Copy the line with "(mkPublicKey (g_mul (g_generator" and all lines following it through the last line of the entries, exactly as written.

Dataset records:
/---
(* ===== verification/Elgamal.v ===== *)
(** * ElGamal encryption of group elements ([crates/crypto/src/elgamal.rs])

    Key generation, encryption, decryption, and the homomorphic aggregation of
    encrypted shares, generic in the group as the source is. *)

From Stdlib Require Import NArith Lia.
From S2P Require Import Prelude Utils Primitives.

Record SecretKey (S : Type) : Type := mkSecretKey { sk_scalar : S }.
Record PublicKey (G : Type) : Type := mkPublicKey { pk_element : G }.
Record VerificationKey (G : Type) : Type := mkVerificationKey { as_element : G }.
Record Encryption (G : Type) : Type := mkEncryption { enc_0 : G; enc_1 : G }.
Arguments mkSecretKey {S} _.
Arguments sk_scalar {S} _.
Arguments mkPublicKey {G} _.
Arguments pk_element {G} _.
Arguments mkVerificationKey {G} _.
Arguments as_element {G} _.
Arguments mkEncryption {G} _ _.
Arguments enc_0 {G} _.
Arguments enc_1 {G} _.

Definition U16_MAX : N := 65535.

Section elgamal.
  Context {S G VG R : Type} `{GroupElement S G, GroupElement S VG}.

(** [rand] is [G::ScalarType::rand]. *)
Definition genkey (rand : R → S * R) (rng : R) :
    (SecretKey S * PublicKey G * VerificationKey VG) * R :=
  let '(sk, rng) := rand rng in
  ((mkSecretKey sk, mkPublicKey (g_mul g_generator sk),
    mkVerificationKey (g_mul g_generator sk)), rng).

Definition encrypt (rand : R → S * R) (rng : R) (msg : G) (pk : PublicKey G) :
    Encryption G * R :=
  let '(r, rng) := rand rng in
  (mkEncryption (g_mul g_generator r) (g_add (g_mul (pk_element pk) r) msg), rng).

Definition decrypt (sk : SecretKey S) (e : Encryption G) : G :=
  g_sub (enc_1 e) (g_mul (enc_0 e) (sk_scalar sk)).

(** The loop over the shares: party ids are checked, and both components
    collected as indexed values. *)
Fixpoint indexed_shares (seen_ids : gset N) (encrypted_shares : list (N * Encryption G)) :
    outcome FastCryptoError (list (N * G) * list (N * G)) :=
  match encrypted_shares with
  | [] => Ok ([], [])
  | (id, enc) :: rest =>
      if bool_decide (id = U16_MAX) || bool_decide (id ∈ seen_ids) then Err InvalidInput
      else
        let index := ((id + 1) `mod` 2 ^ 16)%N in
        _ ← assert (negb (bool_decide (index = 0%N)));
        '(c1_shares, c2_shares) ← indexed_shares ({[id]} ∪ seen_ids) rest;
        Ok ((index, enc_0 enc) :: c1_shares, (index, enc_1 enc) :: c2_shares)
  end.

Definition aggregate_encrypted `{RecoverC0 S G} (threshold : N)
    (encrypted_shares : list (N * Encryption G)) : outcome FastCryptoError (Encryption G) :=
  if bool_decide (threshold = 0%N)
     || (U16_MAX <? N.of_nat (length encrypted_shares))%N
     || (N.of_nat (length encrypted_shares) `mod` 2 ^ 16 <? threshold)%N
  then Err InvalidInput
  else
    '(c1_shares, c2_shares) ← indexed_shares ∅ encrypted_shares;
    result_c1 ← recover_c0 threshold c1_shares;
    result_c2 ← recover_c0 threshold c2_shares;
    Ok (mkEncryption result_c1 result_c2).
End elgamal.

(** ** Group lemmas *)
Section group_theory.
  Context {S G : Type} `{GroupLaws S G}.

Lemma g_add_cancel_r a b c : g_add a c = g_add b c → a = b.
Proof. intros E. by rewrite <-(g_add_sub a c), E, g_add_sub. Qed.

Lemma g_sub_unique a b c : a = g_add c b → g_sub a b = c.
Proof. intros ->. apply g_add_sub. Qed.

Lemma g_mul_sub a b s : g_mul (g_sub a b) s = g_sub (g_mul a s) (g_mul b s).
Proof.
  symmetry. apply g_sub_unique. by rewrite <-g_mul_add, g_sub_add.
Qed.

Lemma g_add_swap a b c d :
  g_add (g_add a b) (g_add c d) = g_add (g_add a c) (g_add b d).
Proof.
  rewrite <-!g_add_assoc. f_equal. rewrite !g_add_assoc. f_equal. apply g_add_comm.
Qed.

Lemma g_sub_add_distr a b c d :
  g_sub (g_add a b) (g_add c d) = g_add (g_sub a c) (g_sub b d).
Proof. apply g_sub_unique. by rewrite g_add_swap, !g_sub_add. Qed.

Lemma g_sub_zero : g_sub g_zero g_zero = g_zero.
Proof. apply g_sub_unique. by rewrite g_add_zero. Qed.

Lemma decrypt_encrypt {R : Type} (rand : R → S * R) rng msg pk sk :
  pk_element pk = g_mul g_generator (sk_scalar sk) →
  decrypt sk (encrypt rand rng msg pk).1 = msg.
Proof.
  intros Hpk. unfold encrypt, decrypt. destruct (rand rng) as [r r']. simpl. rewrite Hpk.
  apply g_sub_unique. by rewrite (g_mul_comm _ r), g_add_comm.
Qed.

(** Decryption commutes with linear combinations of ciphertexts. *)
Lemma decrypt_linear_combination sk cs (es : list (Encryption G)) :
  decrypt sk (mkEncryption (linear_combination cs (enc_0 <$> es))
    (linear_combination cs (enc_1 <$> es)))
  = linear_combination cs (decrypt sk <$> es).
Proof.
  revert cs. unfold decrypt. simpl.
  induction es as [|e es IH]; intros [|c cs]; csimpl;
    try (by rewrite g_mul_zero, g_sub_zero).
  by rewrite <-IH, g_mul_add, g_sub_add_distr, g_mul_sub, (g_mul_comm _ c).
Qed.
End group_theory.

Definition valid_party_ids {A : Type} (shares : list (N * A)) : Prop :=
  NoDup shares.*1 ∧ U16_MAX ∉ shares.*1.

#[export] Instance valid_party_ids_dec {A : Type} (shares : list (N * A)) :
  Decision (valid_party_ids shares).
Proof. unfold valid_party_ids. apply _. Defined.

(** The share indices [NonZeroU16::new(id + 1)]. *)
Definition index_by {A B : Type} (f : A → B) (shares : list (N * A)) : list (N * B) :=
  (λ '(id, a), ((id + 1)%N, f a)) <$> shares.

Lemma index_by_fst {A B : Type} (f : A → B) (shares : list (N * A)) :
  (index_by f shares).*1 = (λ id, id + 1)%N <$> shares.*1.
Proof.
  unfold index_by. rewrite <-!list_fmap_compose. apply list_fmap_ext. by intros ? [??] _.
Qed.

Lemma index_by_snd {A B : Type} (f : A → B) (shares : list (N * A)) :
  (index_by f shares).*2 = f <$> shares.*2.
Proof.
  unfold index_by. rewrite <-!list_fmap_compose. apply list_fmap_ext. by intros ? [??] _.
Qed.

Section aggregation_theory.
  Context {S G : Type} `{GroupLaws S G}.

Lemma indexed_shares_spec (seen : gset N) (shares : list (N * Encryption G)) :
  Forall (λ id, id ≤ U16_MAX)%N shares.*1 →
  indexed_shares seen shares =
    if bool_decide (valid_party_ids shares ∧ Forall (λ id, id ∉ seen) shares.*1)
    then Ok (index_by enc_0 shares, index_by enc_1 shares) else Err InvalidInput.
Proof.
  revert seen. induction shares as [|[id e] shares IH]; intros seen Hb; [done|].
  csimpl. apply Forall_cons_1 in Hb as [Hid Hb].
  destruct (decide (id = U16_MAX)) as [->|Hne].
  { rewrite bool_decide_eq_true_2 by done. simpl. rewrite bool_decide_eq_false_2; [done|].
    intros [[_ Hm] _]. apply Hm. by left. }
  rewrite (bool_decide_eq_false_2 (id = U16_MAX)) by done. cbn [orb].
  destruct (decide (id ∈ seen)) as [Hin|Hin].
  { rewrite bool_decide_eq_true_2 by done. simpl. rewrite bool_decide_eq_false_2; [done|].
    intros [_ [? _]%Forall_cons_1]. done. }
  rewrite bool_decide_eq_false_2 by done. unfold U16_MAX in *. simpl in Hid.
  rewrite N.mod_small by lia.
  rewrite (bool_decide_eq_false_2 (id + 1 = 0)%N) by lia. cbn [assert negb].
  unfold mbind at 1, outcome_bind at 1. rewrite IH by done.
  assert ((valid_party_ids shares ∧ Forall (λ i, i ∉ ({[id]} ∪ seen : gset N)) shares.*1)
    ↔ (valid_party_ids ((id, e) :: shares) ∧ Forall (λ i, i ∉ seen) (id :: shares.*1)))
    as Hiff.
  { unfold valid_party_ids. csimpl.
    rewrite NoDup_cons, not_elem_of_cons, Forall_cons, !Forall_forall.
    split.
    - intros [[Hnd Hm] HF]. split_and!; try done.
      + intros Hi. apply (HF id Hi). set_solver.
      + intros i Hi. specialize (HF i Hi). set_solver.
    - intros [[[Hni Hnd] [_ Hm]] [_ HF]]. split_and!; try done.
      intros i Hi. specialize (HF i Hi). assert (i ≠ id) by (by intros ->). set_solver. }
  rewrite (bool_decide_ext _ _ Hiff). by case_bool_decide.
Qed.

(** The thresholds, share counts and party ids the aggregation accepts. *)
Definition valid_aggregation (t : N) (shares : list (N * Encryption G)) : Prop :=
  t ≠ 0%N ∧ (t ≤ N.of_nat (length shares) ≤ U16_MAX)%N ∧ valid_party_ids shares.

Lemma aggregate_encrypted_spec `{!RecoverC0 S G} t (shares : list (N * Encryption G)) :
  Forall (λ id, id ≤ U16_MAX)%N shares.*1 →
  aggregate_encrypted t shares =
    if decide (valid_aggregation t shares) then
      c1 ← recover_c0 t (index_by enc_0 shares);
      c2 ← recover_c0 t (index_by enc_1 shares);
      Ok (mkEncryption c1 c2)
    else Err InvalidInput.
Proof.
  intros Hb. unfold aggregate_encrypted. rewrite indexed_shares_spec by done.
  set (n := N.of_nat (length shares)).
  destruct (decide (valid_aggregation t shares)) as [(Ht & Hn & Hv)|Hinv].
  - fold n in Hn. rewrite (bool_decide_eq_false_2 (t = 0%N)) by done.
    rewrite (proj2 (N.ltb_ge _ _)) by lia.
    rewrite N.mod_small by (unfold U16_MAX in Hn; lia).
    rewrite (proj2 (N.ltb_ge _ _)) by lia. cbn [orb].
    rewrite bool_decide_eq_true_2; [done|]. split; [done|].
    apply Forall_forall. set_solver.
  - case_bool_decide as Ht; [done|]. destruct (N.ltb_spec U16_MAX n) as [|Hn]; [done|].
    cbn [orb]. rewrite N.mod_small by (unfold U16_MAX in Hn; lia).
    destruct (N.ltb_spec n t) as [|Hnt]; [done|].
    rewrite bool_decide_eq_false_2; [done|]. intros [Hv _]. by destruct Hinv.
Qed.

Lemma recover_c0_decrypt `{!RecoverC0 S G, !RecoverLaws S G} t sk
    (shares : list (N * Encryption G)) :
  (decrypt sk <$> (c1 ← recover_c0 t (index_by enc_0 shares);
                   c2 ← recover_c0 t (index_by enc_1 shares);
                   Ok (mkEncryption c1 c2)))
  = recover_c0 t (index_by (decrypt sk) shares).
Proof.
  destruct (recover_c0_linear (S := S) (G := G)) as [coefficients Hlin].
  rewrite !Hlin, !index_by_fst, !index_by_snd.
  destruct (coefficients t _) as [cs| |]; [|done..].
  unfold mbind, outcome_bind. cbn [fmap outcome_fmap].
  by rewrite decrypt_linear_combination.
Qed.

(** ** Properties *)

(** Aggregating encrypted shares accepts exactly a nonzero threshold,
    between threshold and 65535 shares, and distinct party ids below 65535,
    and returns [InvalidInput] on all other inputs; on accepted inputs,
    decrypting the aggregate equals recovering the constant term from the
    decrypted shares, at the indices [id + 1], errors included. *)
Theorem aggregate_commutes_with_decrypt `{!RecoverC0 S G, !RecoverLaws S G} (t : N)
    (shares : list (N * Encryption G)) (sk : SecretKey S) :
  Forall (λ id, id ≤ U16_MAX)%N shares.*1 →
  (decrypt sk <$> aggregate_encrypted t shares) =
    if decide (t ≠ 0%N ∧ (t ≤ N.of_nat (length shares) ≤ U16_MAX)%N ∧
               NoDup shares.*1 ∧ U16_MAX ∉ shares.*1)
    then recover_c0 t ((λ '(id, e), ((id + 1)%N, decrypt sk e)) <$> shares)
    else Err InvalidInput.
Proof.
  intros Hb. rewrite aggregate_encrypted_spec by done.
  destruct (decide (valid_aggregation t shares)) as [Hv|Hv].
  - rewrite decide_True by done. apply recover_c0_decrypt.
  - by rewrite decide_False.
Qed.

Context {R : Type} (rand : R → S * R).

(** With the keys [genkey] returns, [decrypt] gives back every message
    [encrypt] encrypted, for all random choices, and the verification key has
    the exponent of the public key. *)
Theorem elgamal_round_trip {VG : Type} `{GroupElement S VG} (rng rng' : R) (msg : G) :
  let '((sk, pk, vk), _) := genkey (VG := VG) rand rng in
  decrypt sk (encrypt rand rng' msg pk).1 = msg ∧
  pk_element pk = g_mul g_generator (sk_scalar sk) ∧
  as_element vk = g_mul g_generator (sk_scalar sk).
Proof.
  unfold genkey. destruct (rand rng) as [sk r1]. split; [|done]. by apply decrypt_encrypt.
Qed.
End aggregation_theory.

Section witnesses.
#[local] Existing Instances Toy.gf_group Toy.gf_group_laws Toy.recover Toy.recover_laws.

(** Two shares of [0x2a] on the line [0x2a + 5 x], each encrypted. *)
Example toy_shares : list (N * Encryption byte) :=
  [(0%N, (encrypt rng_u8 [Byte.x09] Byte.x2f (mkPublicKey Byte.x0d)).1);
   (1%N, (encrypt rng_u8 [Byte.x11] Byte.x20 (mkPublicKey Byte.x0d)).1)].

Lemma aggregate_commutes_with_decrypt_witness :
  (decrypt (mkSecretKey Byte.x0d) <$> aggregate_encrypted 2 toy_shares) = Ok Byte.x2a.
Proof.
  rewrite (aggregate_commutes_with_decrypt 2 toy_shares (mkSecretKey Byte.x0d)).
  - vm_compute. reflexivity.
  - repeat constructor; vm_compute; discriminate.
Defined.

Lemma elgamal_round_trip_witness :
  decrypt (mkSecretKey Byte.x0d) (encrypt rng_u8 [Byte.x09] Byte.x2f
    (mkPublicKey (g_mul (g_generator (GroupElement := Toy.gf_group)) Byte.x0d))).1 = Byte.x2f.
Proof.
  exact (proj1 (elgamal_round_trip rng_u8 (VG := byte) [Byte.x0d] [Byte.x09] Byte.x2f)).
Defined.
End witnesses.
\---
Solution:
    (mkPublicKey (g_mul (g_generator (GroupElement := Toy.gf_group)) Byte.x0d))).1 = Byte.x2f.
Proof.
  exact (proj1 (elgamal_round_trip rng_u8 (VG := byte) [Byte.x0d] [Byte.x09] Byte.x2f)).
Defined.
End witnesses.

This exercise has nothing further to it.